Île de Jeju


Vendredi 9 janvier 2026, nous sommes allés à la galerie l'Etrave située à la MAL pour observer une exposition sur l'île de JEJU. L'île se trouve au sud de la Corée du Sud, c'est le "HAWAÏ" coréen, car ces 2 îles sont réputées pour le surf et le volcan. Jeju est une petite île d'environ 75 km de long, connue aussi pour son thé vert, le Matcha.

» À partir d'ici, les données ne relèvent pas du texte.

(** X7.  The frame.  Whatever the flags and however the run ends, [eigh] and
    [cholesky] leave every object other than A as it was, and [dot] leaves
    every object as it was. *)
Theorem other_objects_untouched uninit ll_evr ll_potrf ll_gemm s A B
    lower ow ev zt tA tB (l : loc) :
  (l < length (heap s))%nat ->
  (l <> A -> heap (eigh uninit ll_evr A lower ow ev s).2 !! l = heap s !! l) /\
  (l <> A -> heap (cholesky ll_potrf A lower ow zt s).2 !! l = heap s !! l) /\
  heap (dot uninit ll_gemm A B tA tB s).2 !! l = heap s !! l.
Proof.
  intros Hl.
  assert (forall a x, l <> A ->
            <[operand ow A s := x]> (heap (with_operand ow a s)) !! l
            = heap s !! l) as K.
  { intros a x Hne. destruct ow; cbn [operand with_operand heap].
    - by rewrite list_lookup_insert_ne.
    - rewrite <- (app_nil_r (<[_ := _]> _)). by apply kept_after_copy. }
  split; [|split].
  - intros Hne. destruct (eigh_cases uninit ll_evr s A lower ow ev)
      as [-> | [-> | (a & HA & Hsq & _ & Hh & _)]]; try done.
    rewrite Hh, lookup_app_l; [by apply K|].
    rewrite length_insert, length_with_operand. lia.
  - intros Hne. destruct (cholesky_cases ll_potrf s A lower ow zt)
      as [-> | [-> | (a & HA & Hsq & _ & Hh & _)]]; try done.
    rewrite Hh. by apply K.
  - destruct (dot_cases uninit ll_gemm s A B tA tB)
      as [[e ->] | (a & b & ta & tb & _ & _ & _ & _ & _ & _ & _ & _ & ->)];
      [done|].
    cbn [snd heap]. by apply lookup_old.
Qed.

Le photographe Kim Hyung-Sun s'est consacré à la photographie des femmes sur l'île de Jeju, qui pêchent, en apnée, des coquillages, des oursins et des poulpes, car les hommes sont taxés sur leur pêche. De ce fait, elles vivent dans une société matriarcale où les hommes sont souvent au foyer.
Aujourd'hui, il reste à peine 2000 pêcheuses.
Les plus jeunes ont environ 40 ans, la moyenne d'âge est de 60 à 80 ans.
Elles plongent jusqu'à 20m de profondeur et jusqu'à 4h par jour. Le photographe veut mettre en évidence leur endurance physique et mentale. Le nombre de jours de pêche a diminué pour préserver la faune et la flore. Aujourd'hui, elles ne peuvent pêcher que 18 jours par mois.
Avant d'aller pêcher, ces femmes font un rituel : elles chantent. Il leur arrive de danser et jouer d'un instrument de musique, en présence de touristes, inspiré d'une cérémonie ancestrale
Leur pratique fait partie du patrimoine immatériel de l'UNESCO.
C'est un héritage en danger, car leurs filles ne souhaitent pas pêcher en apnée, mais avec bouteille, ou bien aspirent à d'autres métiers. 

 

C'est le Centre Culturel Coréen qui a prêté les photos à la MAL.


La deuxième partie de l'exposition est consacrée à des photos de paysages prises par Joung Sang Gi.
Le gui rouge est l'arbre emblématique de l'île, que l'on retrouve sur le mont Hallasan, le plus haut sommet de Corée du Sud.
 

En prenant en photo cet arbre, l'artiste vise à "sensibiliser le public à la beauté naturelle de l'île, souvent négligée dans un contexte d'urbanisation croissante".
 

Il a également pris des photos de plages avec un drone. On y voit la mer, quelques fois des personnes et le sable avec des impressions de relief.
"À travers l'utilisation des prises de vue par drone, l'artiste a enregistré un paysage exceptionnel qui dépeint l'entrelacement des vagues qui se retirent puis reviennent inlassablement au rythme des marées".
 

Au début, les participants ont eu des impressions différentes face à ces photographies.
Photographe : "on avait du mal à déterminer ce que c'était".
Quezac: "je croyais voir des tornades".
Colibri et Bidouille ont cru que c'était des photos prisent sous l'eau.
Malgré les explications, on a eu du mal à visualiser ce que représentaient les photos.